---- RECORDS SHOWN

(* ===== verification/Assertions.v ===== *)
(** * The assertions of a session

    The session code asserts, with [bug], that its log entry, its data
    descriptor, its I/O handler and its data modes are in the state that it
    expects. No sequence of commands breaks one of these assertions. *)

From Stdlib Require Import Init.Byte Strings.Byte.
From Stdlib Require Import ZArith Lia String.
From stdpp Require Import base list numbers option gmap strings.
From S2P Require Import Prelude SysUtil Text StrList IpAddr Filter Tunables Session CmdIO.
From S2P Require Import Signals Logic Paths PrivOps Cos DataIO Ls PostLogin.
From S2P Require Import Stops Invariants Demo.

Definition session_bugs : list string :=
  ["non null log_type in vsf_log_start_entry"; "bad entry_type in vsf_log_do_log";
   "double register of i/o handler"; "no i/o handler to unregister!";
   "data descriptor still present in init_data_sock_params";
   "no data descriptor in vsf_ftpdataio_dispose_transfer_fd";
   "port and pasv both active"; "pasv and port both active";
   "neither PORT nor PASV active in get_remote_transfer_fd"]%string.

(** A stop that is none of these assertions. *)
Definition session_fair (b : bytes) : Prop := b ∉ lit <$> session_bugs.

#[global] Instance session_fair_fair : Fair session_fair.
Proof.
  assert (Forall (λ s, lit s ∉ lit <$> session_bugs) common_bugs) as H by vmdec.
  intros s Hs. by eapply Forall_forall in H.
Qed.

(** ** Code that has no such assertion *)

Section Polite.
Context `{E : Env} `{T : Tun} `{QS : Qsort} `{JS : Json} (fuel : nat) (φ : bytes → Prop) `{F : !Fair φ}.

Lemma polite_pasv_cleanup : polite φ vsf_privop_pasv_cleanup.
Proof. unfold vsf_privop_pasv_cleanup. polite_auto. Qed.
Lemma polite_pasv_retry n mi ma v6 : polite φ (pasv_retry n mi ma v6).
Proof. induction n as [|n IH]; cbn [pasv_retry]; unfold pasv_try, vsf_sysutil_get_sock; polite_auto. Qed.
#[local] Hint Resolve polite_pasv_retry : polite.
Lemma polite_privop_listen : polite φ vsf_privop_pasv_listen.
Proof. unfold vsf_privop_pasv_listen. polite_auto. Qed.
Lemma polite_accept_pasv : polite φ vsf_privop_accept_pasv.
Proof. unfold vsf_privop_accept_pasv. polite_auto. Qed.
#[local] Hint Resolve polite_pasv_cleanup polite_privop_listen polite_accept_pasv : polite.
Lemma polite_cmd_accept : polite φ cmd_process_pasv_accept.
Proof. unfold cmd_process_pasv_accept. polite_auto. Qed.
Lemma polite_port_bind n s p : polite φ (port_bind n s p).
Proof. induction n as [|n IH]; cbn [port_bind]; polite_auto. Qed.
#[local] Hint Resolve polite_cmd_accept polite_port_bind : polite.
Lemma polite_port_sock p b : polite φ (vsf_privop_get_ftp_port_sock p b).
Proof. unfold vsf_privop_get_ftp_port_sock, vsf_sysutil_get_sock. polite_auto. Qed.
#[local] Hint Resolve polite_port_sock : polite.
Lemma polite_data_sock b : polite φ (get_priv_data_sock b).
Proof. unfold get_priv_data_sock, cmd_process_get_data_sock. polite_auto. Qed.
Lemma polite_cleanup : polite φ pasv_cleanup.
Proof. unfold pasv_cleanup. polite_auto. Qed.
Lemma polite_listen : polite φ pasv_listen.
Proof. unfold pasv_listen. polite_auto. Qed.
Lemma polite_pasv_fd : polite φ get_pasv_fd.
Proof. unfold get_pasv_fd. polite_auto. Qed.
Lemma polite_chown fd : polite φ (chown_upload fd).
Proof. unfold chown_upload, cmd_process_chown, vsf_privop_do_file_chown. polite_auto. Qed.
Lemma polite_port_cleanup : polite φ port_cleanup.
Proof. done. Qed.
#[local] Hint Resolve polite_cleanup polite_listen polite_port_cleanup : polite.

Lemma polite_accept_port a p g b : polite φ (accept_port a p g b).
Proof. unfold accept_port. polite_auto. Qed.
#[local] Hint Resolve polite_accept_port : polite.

--------

*WHAT YOU HAVE TO DO*
Could you output each line above exactly as it was given?

*PROBLEM SOLUTION*
(* ===== verification/Assertions.v ===== *)
(** * The assertions of a session

    The session code asserts, with [bug], that its log entry, its data
    descriptor, its I/O handler and its data modes are in the state that it
    expects. No sequence of commands breaks one of these assertions. *)

From Stdlib Require Import Init.Byte Strings.Byte.
From Stdlib Require Import ZArith Lia String.
From stdpp Require Import base list numbers option gmap strings.
From S2P Require Import Prelude SysUtil Text StrList IpAddr Filter Tunables Session CmdIO.
From S2P Require Import Signals Logic Paths PrivOps Cos DataIO Ls PostLogin.
From S2P Require Import Stops Invariants Demo.

Definition session_bugs : list string :=
  ["non null log_type in vsf_log_start_entry"; "bad entry_type in vsf_log_do_log";
   "double register of i/o handler"; "no i/o handler to unregister!";
   "data descriptor still present in init_data_sock_params";
   "no data descriptor in vsf_ftpdataio_dispose_transfer_fd";
   "port and pasv both active"; "pasv and port both active";
   "neither PORT nor PASV active in get_remote_transfer_fd"]%string.

(** A stop that is none of these assertions. *)
Definition session_fair (b : bytes) : Prop := b ∉ lit <$> session_bugs.

#[global] Instance session_fair_fair : Fair session_fair.
Proof.
  assert (Forall (λ s, lit s ∉ lit <$> session_bugs) common_bugs) as H by vmdec.
  intros s Hs. by eapply Forall_forall in H.
Qed.

(** ** Code that has no such assertion *)

Section Polite.
Context `{E : Env} `{T : Tun} `{QS : Qsort} `{JS : Json} (fuel : nat) (φ : bytes → Prop) `{F : !Fair φ}.

Lemma polite_pasv_cleanup : polite φ vsf_privop_pasv_cleanup.
Proof. unfold vsf_privop_pasv_cleanup. polite_auto. Qed.
Lemma polite_pasv_retry n mi ma v6 : polite φ (pasv_retry n mi ma v6).
Proof. induction n as [|n IH]; cbn [pasv_retry]; unfold pasv_try, vsf_sysutil_get_sock; polite_auto. Qed.
#[local] Hint Resolve polite_pasv_retry : polite.
Lemma polite_privop_listen : polite φ vsf_privop_pasv_listen.
Proof. unfold vsf_privop_pasv_listen. polite_auto. Qed.
Lemma polite_accept_pasv : polite φ vsf_privop_accept_pasv.
Proof. unfold vsf_privop_accept_pasv. polite_auto. Qed.
#[local] Hint Resolve polite_pasv_cleanup polite_privop_listen polite_accept_pasv : polite.
Lemma polite_cmd_accept : polite φ cmd_process_pasv_accept.
Proof. unfold cmd_process_pasv_accept. polite_auto. Qed.
Lemma polite_port_bind n s p : polite φ (port_bind n s p).
Proof. induction n as [|n IH]; cbn [port_bind]; polite_auto. Qed.
#[local] Hint Resolve polite_cmd_accept polite_port_bind : polite.
Lemma polite_port_sock p b : polite φ (vsf_privop_get_ftp_port_sock p b).
Proof. unfold vsf_privop_get_ftp_port_sock, vsf_sysutil_get_sock. polite_auto. Qed.
#[local] Hint Resolve polite_port_sock : polite.
Lemma polite_data_sock b : polite φ (get_priv_data_sock b).
Proof. unfold get_priv_data_sock, cmd_process_get_data_sock. polite_auto. Qed.
Lemma polite_cleanup : polite φ pasv_cleanup.
Proof. unfold pasv_cleanup. polite_auto. Qed.
Lemma polite_listen : polite φ pasv_listen.
Proof. unfold pasv_listen. polite_auto. Qed.
Lemma polite_pasv_fd : polite φ get_pasv_fd.
Proof. unfold get_pasv_fd. polite_auto. Qed.
Lemma polite_chown fd : polite φ (chown_upload fd).
Proof. unfold chown_upload, cmd_process_chown, vsf_privop_do_file_chown. polite_auto. Qed.
Lemma polite_port_cleanup : polite φ port_cleanup.
Proof. done. Qed.
#[local] Hint Resolve polite_cleanup polite_listen polite_port_cleanup : polite.

Lemma polite_accept_port a p g b : polite φ (accept_port a p g b).
Proof. unfold accept_port. polite_auto. Qed.
#[local] Hint Resolve polite_accept_port : polite.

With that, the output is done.